CNC Knowledge: Professor Zhu Xiaolu – Regarding the problem of wear of the hardened layer of the tooth base of hardened gears

question:

A friend from a northern company asked: If the hardened layer of the hard surface gear tooth root is worn, will it have a significant impact on the bending strength of the gear teeth? ‘gear ?

answer:

1. The impact of hardened layer of hard surface gear tooth root on the bending strength of gear teeth.

The hardened layer of the hard surface gear tooth root has been worn away. This situation belongs to excessive wear of the gear teeth. Its specific manifestations include large wear of the working tooth surface material and changes in the tooth surface material. the size of the gear teeth, which of course greatly affects the bending resistance of the gear teeth, the main reasons are:

(1) Excessive wear reduces the load-bearing cross-sectional area of ​​the tooth root. Figure 1 shows an example. The dimensional changes of gear teeth after excessive wear are shown in Figure 2. The load size S’ after wear is smaller than the normal load size S, and the bending resistance of the gear teeth will decrease inevitably.

(2) When the hardened martensite layer on the tooth root of the hardened tooth surface is worn away, the residual compressive stress in the tooth root returns to zero, and even residual tensile stress appears, which which is very detrimental to the bending resistance of the gear teeth.

(3) Excessive wear destroys the normal shape of the tooth profile, resulting in significant vibration and noise of the gear system, a sharp increase in dynamic load, and ultimately random breakage of the gear teeth. gear.

(4) Conclusion: Generally, these gears should be scrapped.

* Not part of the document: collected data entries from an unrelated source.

(** [sum([path.getsize(f) for f in files])]: [os.error] as soon as one size
    cannot be read. *)
Fixpoint sum_sizes (getsize : string -> option Z) (files : list string)
    : result Z :=
  match files with
  | [] => Ok 0%Z
  | f :: files' =>
      match getsize f with
      | None => Raise OSError
      | Some n =>
          match sum_sizes getsize files' with
          | Ok t => Ok (n + t)%Z
          | Raise e => Raise e
          end
      end
  end.

End sizefmt.

(* ===================================================================== *)
(** * modules/georeaders/Infos_GeoPDF.py: class ReadGeoPDF *)
(* ===================================================================== *)

Module Infos_GeoPDF.

(** Calls of the native library that open a view of the file. *)
Inductive call : Type :=
| gdal_Open (p : string)
| ogr_Open (p : string).

(** The dictionary passed to the constructor, [self.alert], and the opens
    performed so far. *)
Record state : Type := {
  dico_geopdf : odict;
  alert : Z;
  calls : list call
}.

Definition set_pdf (k : string) (v : pyval) : M state unit :=
  modify (fun s => {| dico_geopdf := setitem k v (dico_geopdf s);
                      alert := alert s;
                      calls := calls s |}).

Definition set_alert (f : Z -> Z) : M state unit :=
  modify (fun s => {| dico_geopdf := dico_geopdf s;
                      alert := f (alert s);
                      calls := calls s |}).

Definition log_call (c : call) : M state unit :=
  modify (fun s => {| dico_geopdf := dico_geopdf s;
                      alert := alert s;
                      calls := calls s ++ [c] |}).

(** A statement on a dictionary created for it ([dico_band = OrderedDict()],
    [dico_layer = OrderedDict()]): it answers the filled dictionary. *)
Definition on_fresh_dict {S : Type} (m : M odict unit) : M S odict :=
  fun s => match m [] with
           | (Ok _, d) => (Ok d, s)
           | (Raise e, _) => (Raise e, s)
           end.

(** [erratum(self, dico_geopdf, pdfpath, mess)] on the dictionary. *)
Definition erratum_dict (pdfpath : string) (mess : pyval) (d : odict) : odict :=
  setitem "error" mess
    (setitem "folder" (VStr (posixpath.dirname pdfpath))
       (setitem "name" (VStr (posixpath.basename pdfpath)) d)).

Definition erratum (pdfpath : string) (mess : pyval) : M state unit :=
  set_pdf "name" (VStr (posixpath.basename pdfpath)) ;;;
  set_pdf "folder" (VStr (posixpath.dirname pdfpath)) ;;;
  set_pdf "error" mess.

(** [sizeof(self, os_size)]. *)
Definition sizeof (os_size : Z) : string :=
  sizefmt.prettify sizefmt.units (sizefmt.PyInt os_size).

Section Reader.

(** Python's [round(x, ndigits)] on floats. *)
Variable round : Q -> Z -> Q.
Variable env : os.OS.

Definition raster_basics (geopdf : gdal.Dataset) (pdfpath : string)
    (txt : gmap string string) : M state unit :=
  set_pdf "name" (VStr (posixpath.basename pdfpath)) ;;;
  set_pdf "folder" (VStr (posixpath.dirname pdfpath)) ;;;
  (* the byte string is decoded before the replacement by literals that
     are unicode *)
  let* name := lift (unicode (drop_last 4 (posixpath.basename pdfpath))) in
  set_pdf "title" (VStr (capitalize (replace_char "_" " " name))) ;;;
  let dependencies :=
    map posixpath.basename
        (filter (fun f => f <> pdfpath) (gdal.GetFileList geopdf)) in
  set_pdf "dependencies" (VList (map VStr dependencies)) ;;;
  (* dependencies.append(pdfpath): the dictionary holds the same list *)
  set_pdf "dependencies" (VList (map VStr (dependencies ++ [pdfpath])%list)) ;;;
  let* total_size :=
    lift (sizefmt.sum_sizes (os.getsize env) (dependencies ++ [pdfpath])%list) in
  set_pdf "total_size" (VStr (sizeof total_size)) ;;;
  (* dependencies.pop(-1) *)
  set_pdf "dependencies" (VList (map VStr dependencies)) ;;;
  let geopdf_MD := gdal.GetMetadata geopdf in
  set_pdf "title" (opt_val VStr (geopdf_MD !! "TITLE")) ;;;
  let* creator := lift (unicode_opt (geopdf_MD !! "CREATOR")) in
  let* producer := lift (unicode_opt (geopdf_MD !! "PRODUCER")) in
  set_pdf "creator_prod" (VStr (creator ++ " - " ++ producer)) ;;;
  set_pdf "keywords" (opt_val VStr (geopdf_MD !! "KEYWORDS")) ;;;
  set_pdf "dpi" (opt_val VStr (geopdf_MD !! "DPI")) ;;;
  set_pdf "subject" (opt_val VStr (geopdf_MD !! "SUBJECT")) ;;;
  set_pdf "neatline" (opt_val VStr (geopdf_MD !! "NEATLINE")) ;;;
  set_pdf "description" (VStr (gdal.GetDescription geopdf)) ;;;
  let* creadate :=
    match geopdf_MD !! "CREATION_DATE" with
    | Some c => ret c
    | None => raise TypeError
    end in
  let* dd := lift (unicode (slice 8 10 creadate)) in
  let* mm := lift (unicode (slice 6 8 creadate)) in
  let* yy := lift (unicode (slice 2 6 creadate)) in
  set_pdf "date_crea" (VStr (dd ++ "/" ++ mm ++ "/" ++ yy)) ;;;
  set_pdf "num_cols" (VInt (gdal.RasterXSize geopdf)) ;;;
  set_pdf "num_rows" (VInt (gdal.RasterYSize geopdf)) ;;;
  set_pdf "num_bands" (VInt (gdal.RasterCount geopdf)) ;;;
  let* band1 := attr (gdal.GetRasterBand geopdf 1) in
  set_pdf "data_type" (VStr (gdal.GetDataTypeName (gdal.DataType band1))) ;;;
  set_pdf "subdatasets_count"
    (VInt (Z.of_nat (length (gdal.GetSubDatasets geopdf)))) ;;;
  set_pdf "gcp_count" (VInt (gdal.GetGCPCount geopdf)) ;;;
  set_pdf "date_actu" (VStr (os.mtime env "%d/%m/%Y" pdfpath)).

(** The part of [infos_geom] that finds the category: the loop, then
    [unicode(typsrs)] guarded by [except UnboundLocalError]. *)
Definition srs_type (srs : gdal.SpatialReference) (txt : gmap string string)
    : M state string :=
  let typsrs := srs_loop (srsmetod srs txt) in
  try_except
    (let* t := read_local typsrs in ret (unicode_text t))
    (fun e => match e with UnboundLocalError => true | _ => false end)
    (let typsrs := txt !! "srs_nr" in ret (unicode_text typsrs)).
Lemma NewConfig_spec (sort_Sort : Config -> Config)
    (options : list (Config -> Config)) :
  sort_Sort_contract sort_Sort ->
  Forall (fun opt => opt ∈ package_options) options ->
  from_tables (NewConfig sort_Sort options) /\
  dom (funcMap (NewConfig sort_Sort options)) = ⋃ (enabled_by <$> options) /\
  funcHelp (NewConfig sort_Sort options) = enabled_help (NewConfig sort_Sort options).
Proof.
  intros Hsort Hall. unfold NewConfig.
  destruct (apply_options_spec options _ Hall from_tables_empty) as [Hft Hdom].
  fold empty_config.
  assert (Hft' := sort_from_tables sort_Sort _ Hsort Hft).
  split; [exact Hft' |]. split.
  - destruct (Hsort (fold_left (fun c f => f c) options empty_config)) as (-> & _ & _).
    rewrite Hdom. change (funcMap empty_config) with (∅ : gmap string Func).
    rewrite dom_empty_L. apply (left_id_L ∅ (∪)).
  - apply from_tables_sorted_canonical; [exact Hft' |].
    by apply contract_sorted.
Qed.

(** The Config that [NewConfig] returns depends on which options it is given,
    not on their order nor on how often each one occurs. *)
Lemma NewConfig_same_options (sort_Sort : Config -> Config)
    (o1 o2 : list (Config -> Config)) :
  sort_Sort_contract sort_Sort ->
  Forall (fun opt => opt ∈ package_options) o1 ->
  (forall f, f ∈ o1 <-> f ∈ o2) ->
  NewConfig sort_Sort o1 = NewConfig sort_Sort o2.
Proof.
  intros Hsort H1 Hsame.
  assert (H2 : Forall (fun opt => opt ∈ package_options) o2).
  { rewrite Forall_forall in *. intros f Hf. apply H1, Hsame, Hf. }
  destruct (NewConfig_spec sort_Sort o1 Hsort H1) as (Hf1 & Hd1 & Hh1).
  destruct (NewConfig_spec sort_Sort o2 Hsort H2) as (Hf2 & Hd2 & Hh2).
  assert (Hmap : funcMap (NewConfig sort_Sort o1) = funcMap (NewConfig sort_Sort o2)).
  { apply from_tables_determined; [done | done |].
    rewrite Hd1, Hd2. by apply enabled_same_options. }
  destruct (NewConfig sort_Sort o1) as [m1 l1], (NewConfig sort_Sort o2) as [m2 l2].
  unfold enabled_help in *. simpl in Hmap, Hh1, Hh2. subst m2. by rewrite Hh1, Hh2.
Qed.

(** ** The insertion sort meets the contract of [sort.Sort] *)

Lemma insert_by_index_perm (h : funcHelpInfo) (l : list funcHelpInfo) :
  insert_by_index h l ≡ₚ h :: l.
Proof.
  induction l as [| x l IH]; simpl; [reflexivity |].
  destruct (index h <? index x); [reflexivity |].
  rewrite IH. apply Permutation_swap.
Qed.

Lemma insert_by_index_sorted (h : funcHelpInfo) (l : list funcHelpInfo) :
  StronglySorted by_priority l -> StronglySorted by_priority (insert_by_index h l).
Proof.
  induction 1 as [| x l Hl IH Hx]; simpl; [repeat constructor |].
  destruct (index h <? index x) eqn:E.
  - apply Z.ltb_lt in E. constructor; [by constructor |].
    constructor; [unfold by_priority; lia |].
    eapply Forall_impl; [exact Hx |]. unfold by_priority. intros; lia.
  - apply Z.ltb_ge in E. constructor; [exact IH |].
    rewrite insert_by_index_perm. by constructor.
Qed.

Lemma StronglySorted_at {A : Type} (R : A -> A -> Prop) (l : list A)
    (i j : nat) (a b : A) :
  StronglySorted R l -> (i < j)%nat ->
  l !! i = Some a -> l !! j = Some b -> R a b.
Proof.
  intros Hs. revert i j. induction Hs as [| x l Hl IH Hx]; intros i j Hij Ha Hb.
  - by rewrite lookup_nil in Ha.
  - destruct j as [| j]; [lia |]. simpl in Hb. destruct i as [| i]; simpl in Ha.
    + injection Ha as ->. rewrite Forall_forall in Hx. apply Hx.
      by eapply list_elem_of_lookup_2.
    + apply (IH i j); [lia | done | done].
Qed.

Lemma insertion_perm (l : list funcHelpInfo) :
  fold_right insert_by_index [] l ≡ₚ l.
Proof.
  induction l as [| h l IH]; simpl; [reflexivity |].
  by rewrite insert_by_index_perm, IH.
Qed.

Lemma insertion_sorted (l : list funcHelpInfo) :
  StronglySorted by_priority (fold_right insert_by_index [] l).
Proof.
  induction l as [| h l IH]; simpl; [constructor |].
  apply insert_by_index_sorted, IH.
Qed.

Lemma insertion_sort_contract : sort_Sort_contract insertion_sort.
Proof.
  intros c. unfold insertion_sort; simpl. split; [reflexivity |].
  split; [apply insertion_perm |]. intros i j [Hij Hj].
  unfold Len, Less in *; simpl in *.
  destruct (fold_right insert_by_index [] (funcHelp c) !! j) as [b |] eqn:Eb;
    [| reflexivity].
  destruct (fold_right insert_by_index [] (funcHelp c) !! i) as [a |] eqn:Ea;
    [| reflexivity].
  pose proof (StronglySorted_at _ _ _ _ _ _ (insertion_sorted (funcHelp c)) Hij Ea Eb)
    as Hab.
  unfold by_priority in Hab. apply Z.ltb_ge. exact Hab.
Qed.

(** ** Custom functions go behind the functions of the package *)

Lemma append_cons (a : ascii) (s t : string) :
  String a s +:+ t = String a (s +:+ t).
Proof. reflexivity. Qed.

Lemma append_empty_l (s : string) : "" +:+ s = s.
Proof. reflexivity. Qed.

Lemma append_assoc (s1 s2 s3 : string) : (s1 +:+ s2) +:+ s3 = s1 +:+ (s2 +:+ s3).
Proof.
  induction s1 as [| a s1 IH]; [reflexivity |].
  rewrite !append_cons. f_equal. exact IH.
Qed.

Lemma append_empty_r (s : string) : s +:+ "" = s.
Proof.
  induction s as [| a s IH]; [reflexivity |]. rewrite append_cons. f_equal. exact IH.
Qed.

Lemma TemplateFunctionHelp_concat (c : option Config) :
  TemplateFunctionHelp c = help_header +:+ concat_help (getHelpers c).
Proof.
  unfold TemplateFunctionHelp. generalize help_header.
  induction (getHelpers c) as [| h l IH]; intros acc;
    unfold concat_help; cbn [fold_left fold_right].
  - by rewrite append_empty_r.
  - rewrite IH. apply append_assoc.
Qed.

Lemma AddCustomFn_funcHelp (c : Config) (fn : Func) (nm helpText : string) :
  funcHelp (AddCustomFn c fn nm helpText).1 = funcHelp c \/
  exists hlp, funcHelp (AddCustomFn c fn nm helpText).1 =
    (funcHelp c ++ [ {| name := nm; help := hlp; index := helpIndexCount |} ])%list.
Proof.
  unfold AddCustomFn.
  destruct (decide (is_Some (funcMap c !! nm))); [by left |]. simpl.
  destruct (decide (strings.TrimRightFunc helpText unicode.IsSpace = ""));
    [by left | right; by eexists].
Qed.

Lemma add_customs_ordered (calls : list (Func * string * string)) (c : Config) :
  priority_ordered (funcHelp c) ->
  priority_ordered (funcHelp (add_customs c calls)).
Proof.
  revert c. induction calls as [| [[fn nm] helpText] calls IH]; intros c Hc;
    [exact Hc |].
  unfold add_customs in *. cbn [fold_left]. apply IH.
  destruct (AddCustomFn_funcHelp c fn nm helpText) as [-> | [hlp ->]]; [exact Hc |].
  destruct Hc as [Hs Hb]. split.
  - apply StronglySorted_app_2; [| exact Hs | repeat constructor].
    intros x y Hx Hy. apply list_elem_of_singleton in Hy. subst y.
    rewrite Forall_forall in Hb. unfold by_priority. simpl. by apply Hb.
  - apply Forall_app. split; [exact Hb |]. apply Forall_singleton. simpl. lia.
Qed.

(** * The claims about the Config object *)

(** C1.  For every list of options of the package, the documentation that
    [TemplateFunctionHelp] produces for the Config built by [NewConfig] is the
    header followed by the usage texts of the helpers, one after the other;
    the helpers of the new Config are exactly the enabled entries of the
    priority table, in the order of the priority constants; and the output is
    the same for every order in which the options are passed.  Custom
    functions, which [AddCustomFn] adds to the Config once it is built, all
    carry [helpIndexCount]: they follow the functions of the package in the
    order of their registration, and the output stays independent of the
    order of the options. *)
Theorem TemplateFunctionHelp_order_independent
    (sort_Sort : Config -> Config)
    (options1 options2 : list (Config -> Config))
    (customs : list (Func * string * string)) :
  sort_Sort_contract sort_Sort ->
  Forall (fun opt => opt ∈ package_options) options1 ->
  options1 ≡ₚ options2 ->
  let c1 := add_customs (NewConfig sort_Sort options1) customs in
  let c2 := add_customs (NewConfig sort_Sort options2) customs in
  TemplateFunctionHelp (Some c1) = TemplateFunctionHelp (Some c2) /\
  TemplateFunctionHelp (Some c1)
    = help_header +:+ concat_help (getHelpers (Some c1)) /\
  priority_ordered (getHelpers (Some c1)) /\
  getHelpers (Some (NewConfig sort_Sort options1))
    = enabled_help (NewConfig sort_Sort options1) /\
  StronglySorted by_strict_priority
    (getHelpers (Some (NewConfig sort_Sort options1))).
Proof.
  intros Hsort Hall Hperm c1 c2.
  assert (Heq : NewConfig sort_Sort options1 = NewConfig sort_Sort options2).
  { apply NewConfig_same_options; [done | done |]. intros f. by rewrite Hperm. }
  destruct (NewConfig_spec sort_Sort options1 Hsort Hall) as (Hft & Hdom & Hhelp).
  assert (Hstrict : StronglySorted by_strict_priority
                      (funcHelp (NewConfig sort_Sort options1))).
  { rewrite Hhelp. apply StronglySorted_filter_list, funcHelpSlice_sorted. }
  split; [| split; [| split; [| split]]].
  - subst c1 c2. by rewrite Heq.
  - apply TemplateFunctionHelp_concat.
  - subst c1. cbn [getHelpers]. apply add_customs_ordered. split.
    + eapply StronglySorted_weaken; [| exact Hstrict].
      unfold by_strict_priority, by_priority. intros; lia.
    + apply Forall_forall. intros h Hh. destruct Hft as (_ & _ & Hiff).
      apply Hiff in Hh as [Hh _]. apply funcHelpSlice_index_bound in Hh. lia.
  - exact Hhelp.
  - exact Hstrict.
Qed.

Lemma TemplateFunctionHelp_order_independent_witness :
  let customs :=
    [ (UserFn 1, "sum", "- 'sum' adds up the elements of a slice");
      (UserFn 2, "avg", "- 'avg' averages the elements of a slice") ] in
  TemplateFunctionHelp
    (Some (add_customs
             (NewConfig insertion_sort [OptTail; OptAllFilters; OptHead]) customs))
  = TemplateFunctionHelp
    (Some (add_customs
             (NewConfig insertion_sort [OptHead; OptTail; OptAllFilters]) customs)).
Proof.
  intros customs.
  refine (proj1 (TemplateFunctionHelp_order_independent insertion_sort
            [OptTail; OptAllFilters; OptHead] [OptHead; OptTail; OptAllFilters]
            customs insertion_sort_contract _ _)).
  - unfold package_options.
    repeat (apply Forall_cons; split;
            [ repeat (first [ apply list_elem_of_here | apply list_elem_of_further ]) |]).
    apply Forall_nil_2.
  - apply Permutation_sym, (Permutation_cons_append [OptTail; OptAllFilters] OptHead).
Defined.

(** C4.  [AddCustomFn] returns an error exactly when a function of the given
    name is already associated with the Config; then the Config is unchanged,
    function map and help list alike.  When it succeeds the function is in
    the function map under the given name. *)
Theorem AddCustomFn_error_iff (c : Config) (fn : Func) (nm helpText : string) :
  let r := AddCustomFn c fn nm helpText in
  (is_Some r.2 <-> is_Some (funcMap c !! nm)) /\
  (is_Some r.2 ->
     r.2 = Some (nm +:+ " already exists") /\
     r.1 = c /\ funcMap r.1 = funcMap c /\ funcHelp r.1 = funcHelp c) /\
  (r.2 = None ->
     funcMap r.1 = <[nm := fn]> (funcMap c) /\ funcMap r.1 !! nm = Some fn).
Proof.
  unfold AddCustomFn.
  destruct (decide (is_Some (funcMap c !! nm))) as [Hs | Hn]; cbn zeta.
  - cbn [fst snd]. split; [by split |]. split; [by intros _ | intros [=]].
  - destruct (decide (strings.TrimRightFunc helpText unicode.IsSpace = ""));
      cbn [fst snd funcMap].
    + split; [split; [intros [? [=]] | by intros ?] |].
      split; [intros [? [=]] |]. intros _. split; [done | apply lookup_insert_eq].
    + split; [split; [intros [? [=]] | by intros ?] |].
      split; [intros [? [=]] |]. intros _. split; [done | apply lookup_insert_eq].
Qed.

Lemma AddCustomFn_error_iff_witness :
  let c := NewConfig insertion_sort [OptHead] in
  (AddCustomFn c (UserFn 1) "head" "- my head").2 = Some "head already exists" /\
  (AddCustomFn c (UserFn 1) "head" "- my head").1 = c /\
  (AddCustomFn c (UserFn 1) "first" "- my head").2 = None /\
  funcMap (AddCustomFn c (UserFn 1) "first" "- my head").1 !! "first"
    = Some (UserFn 1).
Proof.
  intros c.
  pose proof (AddCustomFn_error_iff c (UserFn 1) "head" "- my head") as (Hiff & Herr & _).
  pose proof (AddCustomFn_error_iff c (UserFn 1) "first" "- my head") as (_ & _ & Hok).
  assert (Hs : is_Some (AddCustomFn c (UserFn 1) "head" "- my head").2).
  { apply Hiff. eexists. vm_compute. reflexivity. }
  destruct (Herr Hs) as (He & Hc & _).
  split; [exact He |]. split; [exact Hc |].
  assert (Hn : (AddCustomFn c (UserFn 1) "first" "- my head").2 = None).
  { vm_compute. reflexivity. }
  split; [exact Hn |]. exact (proj2 (Hok Hn)).
Defined.

(** ** The options are guarded *)

Lemma enable_present nm fn hlp idx c :
  is_Some (funcMap c !! nm) -> enable nm fn hlp idx c = c.
Proof. intros H. unfold enable. by destruct (decide (is_Some (funcMap c !! nm))). Qed.

Lemma enable_registers nm fn hlp idx c :
  is_Some (funcMap (enable nm fn hlp idx c) !! nm).
Proof.
  unfold enable. destruct (decide (is_Some (funcMap c !! nm))); [done |].
  cbn [funcMap]. rewrite lookup_insert_eq. by eexists.
Qed.

Lemma enable_keeps nm fn hlp idx c k :
  is_Some (funcMap c !! k) -> is_Some (funcMap (enable nm fn hlp idx c) !! k).
Proof.
  intros H. unfold enable. destruct (decide (is_Some (funcMap c !! nm))); [done |].
  cbn [funcMap]. apply lookup_insert_is_Some'. by right.
Qed.

Lemma enable_idempotent nm fn hlp idx c :
  enable nm fn hlp idx (enable nm fn hlp idx c) = enable nm fn hlp idx c.
Proof. apply enable_present, enable_registers. Qed.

Figure 1 Example of excessive gear tooth wear

Figure 2 Gear tooth dimensions after excessive wear

2. Failure criteria for excessive gear tooth wear

The failure criterion of gear tooth wear is the degree of wear of the gear teeth before the gear can be scrapped. There are two failure criteria for gears: one is the failure criterion for gear bench testing and the other is the failure criterion for industrial product gears. The former is clearly specified in GB/T 3480-1997 “Method for calculating the load capacity of involute cylindrical gears”. It is not suitable for actual product gears in different industries and different working conditions (such as automobile gears, aviation gears, machine tool gears, ship gears, etc.), because the use of these gears is much more complicated than test gears, and it is impossible to formulate product gear failure criteria common to all industries and working conditions. The feasible method is to formulate gear failure criteria consistent with actual industry conditions through a large number of surveys, analysis, calculations and experience summaries based on the actual conditions of each industry.

The following content is taken from JB/T 5664-1991 “Heavy Load Gear Failure Criteria”. See:

Editor-in-chief Zhu Xiaolu. Gear Transmission Design Handbook.[M].Beijing: Chemical Industry Press, 2010: 73-74.

3. Discussion

(1) JB/T 5664-1991 “Heavy load gear failure criteria” is mainly formulated on the basis of industrial practical experience and lacks rigorous theoretical analysis basis. For example, the standard believes that excessively worn gears can be calculated using GB/T 3480-1997 for the bending strength of gear teeth. However, the determination of the tooth profile coefficient in the calculation will encounter difficulties in the theoretical analysis.

(2) The rationality of using the bearing dimension S’ after wear to calculate the bending resistance of gear teeth is also questionable. It would be more reasonable to use the dimension S’ in Figure 2.

(3) The lubrication system fails, the sealing device is poor, and the oil film cannot be established; the transmission system has high vibration and impact loads, which will cause excessive wear. Particularly on open gear transmissions, excessive wear is common.

(4) Excessive wear of closed gear transmissions with hard tooth surfaces is rarely observed, but when the gear pitch speed is less than 0.5 m/s and it is impossible to establish a oil film, excessive wear may also occur.

(5) The failure criteria and strength calculation of excessively worn gears are still far from perfect and there is still room for further research, which could be studied as a special topic.